**WHAT THE TASK REQUIRES:**
Report all lines in the records that hold the string "simpl".

**ENTRIES SUPPLIED:**
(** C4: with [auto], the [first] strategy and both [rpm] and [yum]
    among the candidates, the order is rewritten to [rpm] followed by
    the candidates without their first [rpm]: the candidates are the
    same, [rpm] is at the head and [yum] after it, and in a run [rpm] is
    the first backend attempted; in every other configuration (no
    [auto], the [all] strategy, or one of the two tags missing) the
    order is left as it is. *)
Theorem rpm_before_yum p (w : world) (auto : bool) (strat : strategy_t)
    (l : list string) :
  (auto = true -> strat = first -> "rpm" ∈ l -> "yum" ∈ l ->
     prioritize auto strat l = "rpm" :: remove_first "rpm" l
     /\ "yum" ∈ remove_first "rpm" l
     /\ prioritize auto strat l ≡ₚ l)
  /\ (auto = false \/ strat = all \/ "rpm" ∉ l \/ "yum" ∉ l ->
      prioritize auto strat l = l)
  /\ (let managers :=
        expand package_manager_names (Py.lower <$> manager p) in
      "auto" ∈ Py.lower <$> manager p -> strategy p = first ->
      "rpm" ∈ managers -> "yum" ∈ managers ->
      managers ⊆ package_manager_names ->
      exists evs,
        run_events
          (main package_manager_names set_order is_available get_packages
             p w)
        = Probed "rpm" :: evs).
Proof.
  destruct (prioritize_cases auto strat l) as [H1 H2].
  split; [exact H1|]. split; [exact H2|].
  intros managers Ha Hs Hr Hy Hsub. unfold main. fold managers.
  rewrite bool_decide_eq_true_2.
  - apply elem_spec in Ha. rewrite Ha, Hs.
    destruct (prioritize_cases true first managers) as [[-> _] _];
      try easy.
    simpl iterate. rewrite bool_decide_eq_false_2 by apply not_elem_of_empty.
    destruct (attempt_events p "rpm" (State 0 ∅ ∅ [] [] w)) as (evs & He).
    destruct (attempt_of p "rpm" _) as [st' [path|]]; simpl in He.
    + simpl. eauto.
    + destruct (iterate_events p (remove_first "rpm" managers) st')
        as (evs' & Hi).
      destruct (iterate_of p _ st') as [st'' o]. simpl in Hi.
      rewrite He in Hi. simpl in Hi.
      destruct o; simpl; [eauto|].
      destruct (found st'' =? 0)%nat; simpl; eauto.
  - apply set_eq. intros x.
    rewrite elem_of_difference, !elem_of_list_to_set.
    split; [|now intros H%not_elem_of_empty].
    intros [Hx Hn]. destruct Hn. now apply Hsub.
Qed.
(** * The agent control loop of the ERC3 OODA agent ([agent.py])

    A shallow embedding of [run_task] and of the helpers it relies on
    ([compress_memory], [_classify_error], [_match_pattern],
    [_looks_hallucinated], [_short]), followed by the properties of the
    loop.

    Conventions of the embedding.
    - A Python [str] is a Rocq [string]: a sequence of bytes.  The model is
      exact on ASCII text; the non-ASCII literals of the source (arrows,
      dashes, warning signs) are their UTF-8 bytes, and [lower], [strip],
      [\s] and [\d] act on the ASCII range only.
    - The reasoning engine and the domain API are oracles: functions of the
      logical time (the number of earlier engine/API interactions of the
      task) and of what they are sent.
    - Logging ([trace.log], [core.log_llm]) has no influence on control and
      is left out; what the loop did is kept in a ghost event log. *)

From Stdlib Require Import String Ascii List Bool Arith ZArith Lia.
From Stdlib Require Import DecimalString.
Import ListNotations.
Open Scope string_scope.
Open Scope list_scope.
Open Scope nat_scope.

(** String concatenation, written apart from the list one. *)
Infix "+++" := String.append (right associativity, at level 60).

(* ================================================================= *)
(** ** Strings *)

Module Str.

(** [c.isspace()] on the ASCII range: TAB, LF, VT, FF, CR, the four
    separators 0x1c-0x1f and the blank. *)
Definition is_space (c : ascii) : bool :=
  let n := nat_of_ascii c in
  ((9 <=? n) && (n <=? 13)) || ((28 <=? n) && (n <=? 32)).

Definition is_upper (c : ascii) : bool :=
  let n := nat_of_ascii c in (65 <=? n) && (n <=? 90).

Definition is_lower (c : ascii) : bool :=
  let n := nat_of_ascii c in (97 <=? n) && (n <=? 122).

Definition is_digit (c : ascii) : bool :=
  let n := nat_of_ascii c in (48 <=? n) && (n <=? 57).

**TASK RESULT:**
    simpl iterate. rewrite bool_decide_eq_false_2 by apply not_elem_of_empty.
    destruct (attempt_of p "rpm" _) as [st' [path|]]; simpl in He.
    + simpl. eauto.
      destruct (iterate_of p _ st') as [st'' o]. simpl in Hi.
      rewrite He in Hi. simpl in Hi.
      destruct o; simpl; [eauto|].
      destruct (found st'' =? 0)%nat; simpl; eauto.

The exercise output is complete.